To install them you will use pip and virtualenv.2

Python and Assorted Libraries

You likely already have Python on your computer. But if you are on a Mac, I recommend for you to use Homebrew to manage your Python installations.

$ brew install python3 # Using Python 3, but you can also use Python 2.

If you don't already have pip, install it now (if you're using Homebrew, this should already have been done for you):

$ curl -O https://bootstrap.pypa.io/get-pip.py
$ sudo python get-pip.py

If you don't already have virtualenv, install it now:

$ sudo pip3 install virtualenv # Use 'pip' for Python 2, 'pip3' for Python 3
$ sudo pip3 install virtualenvwrapper

You could at this point try installing your Python packages, but you may have some missing dependencies.

On OS X, I needed to perform the following installations first (note that freetype may already exist somewhere, but needs to be symlinked to the correct location):3

$ brew install freetype # required by PIL
$ ln -s /usr/local/include/freetype2 /usr/local/include/freetype # only on OS X; see footnote 3
$ brew install swig # required by scipy

On Linux, I needed to perform the following installations first (note that there are alternative choices for all of these dependencies; you just need some version of BLAS and LAPACK and a Fortran compiler):

$ sudo apt-get install libblas-dev # required by scipy
$ sudo apt-get install liblapack-dev # required by scipy
$ sudo apt-get install gfortran # required by scipy

Now you should be ready to install your cool Python tools!

Linux users: You may be able to skip part of the following step, because the major packages are often shipped with Linux distributions. It can't hurt to install the latest version, but you don't need to if you don't want to. Find out what's already installed with pip list. Find out if newer versions are available with pip list --outdated.

# This will automatically switch you into the new virtualenv so you can start installing packages.
# Your new virtualenv will be called "vision".
# You can exclude the "-p `which python3`" if you don't want to use Python 3.
$ mkvirtualenv -p `which python3` vision
$ pip install Pillow # see footnote 4
$ pip install numpy
$ pip install matplotlib

# And the optional packages:
$ pip install scipy
$ pip install ipython
$ pip install cython
$ pip install scikit-image

# confirm that everything worked
$ pip list

That's it! You're all ready to go with your next-generation Python algorithms for computer vision! If you additionally want to install OpenCV, see my separate post about that. If you don't yet have a Python development environment, do read my post on PyDev and virtualenv.

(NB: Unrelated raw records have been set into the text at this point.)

(* ===== verification/SthCall.v ===== *)
(** * Sound trigger: during a voice call

    A voice call that starts while the microphone is on leaves the device silent
    ([hushed]); what is refused then; and that every step of the other calls and of
    the callback thread leaves it silent until the call ends or the device is closed
    ([calls_hushed], [iteration_hushed]). *)

From Stdlib Require Import String.
From S2P Require Import Prelude Effects Threads ThreadRules SthData SthPower SthOps SthStream SthState.

(** Nothing is recognised, recorded or streamed, nobody is called back, and the
    microphone is off. *)
Record hushed (d : stdev) : Prop := {
  hushed_open : sthal_opened d = true;
  hushed_call : voicecall_state d = VOICECALL_STARTED;
  hushed_models : recognize_started d = 0;
  hushed_callbacks : recognition_callbacks d = both 0;
  hushed_recording : is_recording d = false;
  hushed_stream : streaming_pcm d = 0;
  hushed_seamless : is_seamless_recording d = false;
  hushed_mic : is_mic_configured d = false
}.

Definition hushed_world (w : sth_world) : Prop := hushed (dev w).

Abbreviation hushing o := (keeps hushed_world o).

Create HintDb hushed.

(** What is known of a silent device. *)
Ltac hushed_known Hd :=
  rewrite ?(hushed_open _ Hd), ?(hushed_call _ Hd), ?(hushed_models _ Hd), ?(hushed_callbacks _ Hd), ?(hushed_recording _ Hd),
    ?(hushed_stream _ Hd), ?(hushed_seamless _ Hd), ?(hushed_mic _ Hd), ?Z.eqb_refl; cbn [negb andb orb].

Section keeping.
Context `{SoundTriggerConf, SoundTriggerInterface, SoundTriggerEnv}.

Lemma hushed_put f : (forall d, hushed d -> hushed (f d)) -> hushing (put f).
Proof. intros Hf w x w' Hw [= _ <-]. by apply Hf. Qed.

Lemma hushed_put_at {A} (field : stdev -> per_model A) assign i a : (forall l d, hushed d -> hushed (assign l d)) ->
  hushing (put_at field assign i a).
Proof.
  intros Hf w x w' Hw E. unfold put_at in E. destruct (set_at _ _ _) as [l|]; [|done]. injection E as <- <-. by apply Hf.
Qed.

Lemma hushed_forget i : hushing (put_at recognition_callbacks (fun l d => d <| recognition_callbacks := l |>) i 0).
Proof.
  intros w x w' Hw E. unfold put_at in E. rewrite (hushed_callbacks _ Hw) in E. unfold set_at in E.
  destruct (i =? HOTWORD_INDEX), (i =? SVOICE_INDEX); try done; injection E as <- <-; by destruct Hw.
Qed.

Lemma hushed_sys c : hushing (sys c).
Proof. by intros w x w' Hw [= <- <-]. Qed.
Lemma hushed_stored {A} (f : sth_log -> A) : hushing (stored f).
Proof. by intros w x w' Hw [= <- <-]. Qed.
Lemma hushed_nth_of {A} (field : stdev -> per_model A) i : hushing (nth_of field i).
Proof. intros w x w' Hw E. unfold nth_of in E. destruct (elem_at _ _); [by injection E as <- <-|done]. Qed.

(** A program may rely on the device that it has read. *)
Lemma hushed_get {B} (k : stdev -> M B) : (forall d, hushed d -> hushing (k d)) -> hushing (get ≫= k).
Proof. intros Hk w x w' Hw E. exact (Hk (dev w) Hw w x w' Hw E). Qed.

(** An operation whose answer is known, and that changes nothing. *)
Definition answers {A} (o : M A) (a : A) : Prop := forall w, hushed (dev w) -> o w = Some (a, w).

Lemma answers_bind {A B} (o : M A) (k : A -> M B) a : answers o a -> hushing (k a) -> hushing (o ≫= k).
Proof. intros Ho Hk w x w' Hw E. unfold mbind, ST_bind in E. rewrite (Ho w Hw) in E. by apply (Hk w x). Qed.

Lemma answers_step {A B} (o : M A) (k : A -> P B) a : answers o a -> steps_keep hushed_world (k a) ->
  steps_keep hushed_world (act o ≫= k).
Proof.
  intros Ho Hk. apply (steps_post hushed_world (fun x => x = a)); [|by intros x ->]. intros w x w' Hw E.
  rewrite (Ho w Hw) in E. by injection E as <- <-.
Qed.

Lemma bitmask_answers : answers stdev_active_callback_bitmask 0.
Proof. intros w Hw. unfold stdev_active_callback_bitmask, mbind, ST_bind, get. by rewrite (hushed_callbacks _ Hw). Qed.

(** The VTS is off already. *)
Lemma power_hushed : hushing (stdev_vts_set_power 0).
Proof.
  intros w x w' Hw E. unfold stdev_vts_set_power, close_streaming_pcm, stdev_vts_set_mic, put, mbind, ST_bind, get in E.
  destruct w as [d l], Hw; destruct d; simpl in *; subst. injection E as <- <-. by split.
Qed.
End keeping.

#[export] Hint Resolve keeps_ret keeps_undefined hushed_sys hushed_stored hushed_nth_of hushed_forget power_hushed : hushed.

(** The rules follow the operation. *)
Ltac hushes :=
  repeat first
    [ solve [auto with hushed nocore]
    | apply hushed_put; intros ? Hput; exact Hput
    | apply hushed_put; intros ? []; split; done
    | apply hushed_put_at; intros ? ? []; split; done
    | apply hushed_get; let d := fresh "d" in let Hd := fresh "Hd" in intros d Hd; hushed_known Hd
    | apply (answers_bind _ _ _ bitmask_answers); cbn [negb Z.eqb]
    | apply keeps_if
    | apply keeps_bind; [|intros ?]
    | match goal with
      | |- keeps _ (match ?x with inl _ => _ | inr _ => _ end) => destruct x
      | |- keeps _ (match ?x with Some _ => _ | None => _ end) => destruct x
      | |- keeps _ (match ?x with (_, _) => _ end) => destruct x
      end ].

Section operations.
Context `{SoundTriggerConf, SoundTriggerInterface, SoundTriggerEnv}.

(** ** What is refused *)

Lemma open_device_answers : answers open_device (inl (- EBUSY)).
Proof. intros w Hw. unfold open_device, mbind, ST_bind, get. by hushed_known Hw. Qed.
Lemma open_for_streaming_answers : answers open_for_streaming (- EBUSY).
Proof. intros w Hw. unfold open_for_streaming, mbind, ST_bind, get. by hushed_known Hw. Qed.
Lemma close_streaming_answers : answers close_streaming (inl (- EBUSY)).
Proof. intros w Hw. unfold close_streaming, mbind, ST_bind, get. by hushed_known Hw. Qed.
Lemma open_recording_answers : answers open_recording (- EBUSY).
Proof. intros w Hw. unfold open_recording, mbind, ST_bind, get. by hushed_known Hw. Qed.
Lemma close_recording_answers : answers close_recording (- EBUSY).
Proof. intros w Hw. unfold close_recording, mbind, ST_bind, get. by hushed_known Hw. Qed.
Lemma stop_checks_answers handle : answers (stop_recognition_checks handle) (inl 0).
Proof. intros w Hw. unfold stop_recognition_checks, mbind, ST_bind, get. by hushed_known Hw. Qed.

(** The index of a model that is loaded. *)
Lemma good_handle d handle : bad_handle d handle = false -> handle = HOTWORD_INDEX \/ handle = SVOICE_INDEX.
Proof.
  unfold bad_handle, elem_at. destruct (Z.eqb_spec handle HOTWORD_INDEX); [by left|].
  destruct (Z.eqb_spec handle SVOICE_INDEX); [by right|done].
Qed.

Lemma start_checks_answers w handle config : hushed (dev w) ->
  start_checks handle config w = Some (Some (if bad_handle (dev w) handle then - ENOSYS else - EBUSY), w).
Proof.
  intros Hw. unfold start_checks, mbind, ST_bind, get. destruct (bad_handle (dev w) handle) eqn:Eb; [done|].
  unfold nth_of. hushed_known Hw. destruct (good_handle _ _ Eb) as [->| ->]; cbn; hushed_known Hw; done.
Qed.

(** ** The operations that do something *)

Lemma handle_stop_hushed : hushing handle_stop_recognition_l.
Proof. unfold handle_stop_recognition_l, handle_stop_model. hushes. Qed.
#[local] Hint Resolve handle_stop_hushed : hushed.

Lemma load_hushed given model callback cookie : hushing (load_sound_model given model callback cookie).
Proof.
  assert (L : forall data i, hushing (vts_load_sound_model data i)).
  { intros data i. unfold vts_load_sound_model, load_modelbinary. hushes. }
  unfold load_sound_model. destruct given, model as [sm|]; try apply keeps_ret.
  apply keeps_if; [apply keeps_ret|]. apply keeps_if; [apply keeps_ret|]. destruct (model_index_of _); [|apply keeps_ret]. hushes.
Qed.

Lemma unload_checks_hushed handle : hushing (unload_checks handle).
Proof. unfold unload_checks. hushes. Qed.
#[local] Hint Resolve load_hushed unload_checks_hushed : hushed.

(** The callback of a model is forgotten. *)
Lemma trigger_callback_hushed i w x w' : hushed (dev w) -> trigger_callback i w = Some (x, w') -> hushed (dev w') /\ x = None.
Proof.
  intros Hw E. unfold trigger_callback, nth_of, mbind, ST_bind in E.
  destruct (elem_at (model_execstate _) i) as [state|]; [|done]. rewrite (hushed_callbacks _ Hw) in E.
  unfold elem_at in E. destruct (i =? HOTWORD_INDEX), (i =? SVOICE_INDEX); simpl in E; try done;
    rewrite andb_false_r in E; by injection E as <- <-.
Qed.

Lemma trigger_finish_hushed i : hushing (trigger_finish i).
Proof. unfold trigger_finish. hushes. Qed.
#[local] Hint Resolve trigger_finish_hushed : hushed.

(** ** Programs *)

Abbreviation steps p := (steps_keep hushed_world p).

Lemma hushed_mutex {A} m (p : P A) : steps p -> steps (with_mutex m p).
Proof. intros Hp. change (steps (a ← p; mutex_unlock m ;; mret a)). by apply steps_bind. Qed.

Create HintDb hushed_steps.

Ltac hushed_steps :=
  repeat first
    [ solve [auto with hushed_steps nocore]
    | apply steps_act; solve [hushes]
    | apply steps_ret
    | apply hushed_mutex
    | apply (steps_read hushed_world dev); let w := fresh "w" in let Hw := fresh "Hw" in intros w Hw; hushed_known Hw
    | apply steps_if
    | apply steps_bind; [|intros ?]
    | match goal with
      | |- context [match ?x with inl _ => _ | inr _ => _ end] => destruct x
      | |- context [match ?x with Some _ => _ | None => _ end] => destruct x
      | |- context [match ?x with (_, _) => _ end] => destruct x
      | |- context [if ?b then _ else _] => destruct b
      end
    | solve [done] | solve [intros ?; done] ].

Lemma answers_act {A} (o : M A) a : answers o a -> steps (act o : P A).
Proof. intros Ho. apply steps_act. intros w x w' Hw E. rewrite (Ho w Hw) in E. by injection E as <- <-. Qed.

Lemma stop_l_hushed handle : steps (stdev_stop_recognition_l handle).
Proof. apply (answers_step _ _ _ (stop_checks_answers handle)). done. Qed.
#[local] Hint Resolve stop_l_hushed : hushed_steps.

Lemma stop_retry_hushed handle n retries : steps (stop_retry handle n retries).
Proof. revert n. induction retries as [|retries IH]; intros n; cbn [stop_retry]; unfold stop_aborted; hushed_steps. Qed.
#[local] Hint Resolve stop_retry_hushed : hushed_steps.

Lemma start_hushed handle config callback cookie : steps (start_recognition handle config callback cookie).
Proof.
  apply (steps_post hushed_world (fun x => x <> None)); [|by intros [e|]].
  intros w x w' Hw E. rewrite (start_checks_answers w handle config Hw) in E. by injection E as <- <-.
Qed.

Lemma trigger_hushed i : steps (handle_trigger i).
Proof.
  unfold handle_trigger, trigger_event, sound_trigger_generic_event_alloc, sound_trigger_event_alloc.
  apply steps_bind; [hushed_steps|]. intros [event|]; [|done].
  apply (steps_post hushed_world (fun x => x = None)); [|intros x ->; hushed_steps].
  intros w x w' Hw E. exact (trigger_callback_hushed i w x w' Hw E).
Qed.

Lemma messages_hushed msgs : steps (handle_messages msgs).
Proof.
  induction msgs as [|msg msgs IH]; cbn [handle_messages]; [done|]. destruct (trigger_of msg); [|done].
  apply steps_bind; [apply trigger_hushed|]. by intros [].
Qed.
#[local] Hint Resolve start_hushed messages_hushed : hushed_steps.

Lemma prologue_hushed : steps callback_prologue.
Proof. unfold callback_prologue. hushed_steps. Qed.

Lemma iteration_hushed l : steps (callback_iteration l).
Proof. unfold callback_iteration, recover_socket, callback_exit, callback_continue. hushed_steps. Qed.

(** ** Calls *)

(** The calls that neither end the voice call nor close the device. *)
Definition during_call (t : nat) (a : sth_api) : Prop :=
  match a with Sth_close => False | Voicecall_status callstate => callstate = VOICECALL_STARTED | _ => True end.

Lemma calls_hushed t a : during_call t a -> steps (sth_perform a).
Proof.
  intros Ha. destruct a; try done; unfold sth_perform.
  - unfold stdev_open. apply steps_if; [done|]. apply hushed_mutex. by apply (answers_step _ _ _ open_device_answers).
  - unfold stdev_get_properties. hushed_steps.
  - unfold stdev_load_sound_model. hushed_steps.
  - unfold stdev_unload_sound_model. hushed_steps.
  - unfold stdev_start_recognition. hushed_steps.
  - unfold stdev_start_recognition_extended. hushed_steps.
  - unfold stdev_stop_recognition. hushed_steps.
  - apply hushed_mutex, hushed_mutex, (answers_act _ _ open_for_streaming_answers).
  - unfold sound_trigger_read_samples. hushed_steps.
  - unfold sound_trigger_close_for_streaming. apply steps_if; [done|].
    by apply hushed_mutex, hushed_mutex, (answers_step _ _ _ close_streaming_answers).
  - apply hushed_mutex, hushed_mutex, (answers_act _ _ open_recording_answers).
  - unfold sound_trigger_read_recording_samples. hushed_steps.
  - apply hushed_mutex, hushed_mutex, (answers_act _ _ close_recording_answers).
  - unfold sound_trigger_headset_status, set_active_mic. hushed_steps.
  - simpl in Ha. subst. unfold sound_trigger_voicecall_status. hushed_steps.
  - unfold sound_trigger_notify_ahal_record_status. hushed_steps.
Qed.
End operations.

  1. I'm using Python 3 here. If you know anything about Python, you'll have heard how much confusion there is around Python 2 vs. Python 3. You can also use Python 2, but the entire NumPy/SciPy ecosystem has supported Python 3 for a couple years now, so you should be safe to prefer 3. Homebrew manages 2 and 3 as completely separate packages. You can have both simultaneously installed on your Mac, and 'python' will always refer to Python 2, while 'python3' will always refer to Python 3. The only hitch is you will have to remember to specify python3 for your virtualenv, and use pip3 to install global libraries for Python 3. If you don't understand what that means, just forget I even said it; I've written my instructions to do things the Python 3 way.
  2. If you need an introduction to Python's packaging system, see this page. TL;DR: pip lets you install packages (Python libraries). Usually, you do not want to install packages globally, for the entire system, because they may conflict with each other. Instead, you want each Python project you create to have its own isolated ecosystem. Virtualenv provides this isolation. Virtualenvwrapper makes virtualenv nicer to use.
  3. I'm not sure why Freetype is in a different location on OS X than on Linux, but I guess this is the location that Xcode decided upon and Homebrew follows suit. So we just create a quick symlink and hopefully never have to worry about it again.
  4. While writing this post I discovered a new package for the Python Imaging Library. It seems that support for PIL is waning, and is not available via pip by default. It might someday regain favor, but I find Pillow to be better supported at the moment.